American photographer (born 1969)

Chloe Sherman (born 1969) is an American photographer. She is best known for her 1990s film photographs of the lesbian and queer community in the Mission District of San Francisco, and her related traveling solo exhibition Renegades: San Francisco, The 1990s.

== Life and work ==
Chloe Sherman was born in 1969, in New York City, and raised by hippie parents who would move the family to Portland, Oregon, where she would grow up.

Her move to San Francisco, California was inspired by a zine she read in her hometown bookstore titled Love Bites (1991) by Del LaGrace Volcano.
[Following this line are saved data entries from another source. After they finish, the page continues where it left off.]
(** * MortgageModel.py: the mortgage cost model and the affordability search

    A shallow embedding of [src/MortgageModel.py] (classes [Mortgage] and
    [MortgageModel]) and the properties its specification states about it.

    Numbers.  The program computes with Python and numpy floating point
    numbers (binary64).  In the main model every numeric value is an exact
    rational ([Q]): the operations are the ones of the source, in the same
    order, without rounding.  What Python can observe beyond the numeric
    value is the identity of a number object ([x is 0], [x is 1]); the
    three variables on which the program uses [is] are modelled with the
    type [num], which records whether the object is a CPython [int] (small
    ints are cached, so an int 0 is the literal [0]) or any other number
    object (a Python [float] or a numpy scalar).

    What the exact model preserves.  Properties that are decided by the
    order of the operations, by which expression is stored where, by the
    keys of a dictionary, by object identity and by the control flow given
    the outcome of a comparison hold of the program as they hold of the
    model.  An arithmetic identity between two different expressions does
    not: it holds over [Q] and is off by rounding in binary64, and a
    comparison that sits exactly on such an identity can go the other way in
    the program.  The module [Binary64] replays the arithmetic of
    [getMortgage] and [cost] on binary64 numbers, to show where this
    happens.  Two library behaviours are outside the model as well:
    [numpy.arange] refuses a range whose length does not fit a machine
    integer, and a division by zero on numpy scalars yields a non-finite
    value instead of raising.

    Dictionaries are [gmap string Q]; a missing key raises [KeyError]. *)

From Stdlib Require Import ZArith QArith Qround Qabs Qpower Lqa Lia Sorted Floats.
From stdpp Require Import base option list gmap strings.

Local Open Scope Q_scope.
Local Open Scope string_scope.


(** ** Python values and exceptions *)

Inductive num : Type :=
| PyInt (z : Z)      (* a CPython int object *)
| Boxed (q : Q).     (* a float, or a numpy scalar yielded by numpy.arange *)

Definition to_Q (n : num) : Q :=
  match n with
  | PyInt z => inject_Z z
  | Boxed q => q
  end.

(** [x is k] for a small integer literal [k]. *)
Definition is_ (x : num) (k : Z) : bool :=
  match x with
  | PyInt z => Z.eqb z k
  | Boxed _ => false
  end.

Inductive exn : Type :=
| KeyError (key : string)
| ValueError (msg : string)
| ZeroDivisionError.

Inductive res (A : Type) : Type :=
| Ok (a : A)
| Raise (e : exn).
Arguments Ok {A} a.
Arguments Raise {A} e.

#[global] Instance res_ret : MRet res := fun A a => Ok a.
#[global] Instance res_bind : MBind res := fun A B f m =>
  match m with
  | Ok a => f a
  | Raise e => Raise e
  end.

Abbreviation dict := (gmap string Q).

(** [d[k]] *)
Definition getitem (d : dict) (k : string) : res Q :=
  match d !! k with
  | Some v => Ok v
  | None => Raise (KeyError k)
  end.

(** [k in d] *)
Definition contains (d : dict) (k : string) : bool := bool_decide (is_Some (d !! k)).

(** Comparisons of Python numbers. *)
Definition Qltb (x y : Q) : bool := negb (Qle_bool y x).
Definition Qgeb (x y : Q) : bool := Qle_bool y x.
Definition Qgtb (x y : Q) : bool := Qltb y x.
Upon visiting for the first time Sherman would come across a newly opened cafe, the Bearded Lady Cafe in the Mission District. This became the social hub for Sherman and other artists alike, such as Catherine Opie, who would be an important factor in Sherman's attendance to the San Francisco Art Institute. Sherman would later graduate with a BFA degree in photography from the San Francisco Art Institute.

Sherman's work was heavily inspired by the work of Del LaGrace Volcano's photographs capturing the lesbian/dyke culture of London. Her photographs act as an archive of her life. Shot on 35mm film Sherman took to snapping photos that highlighted her world, the intimacy, community, and resistance from the mainstream. These shots included an emphasis on the butch and femme subculture of the 1990s.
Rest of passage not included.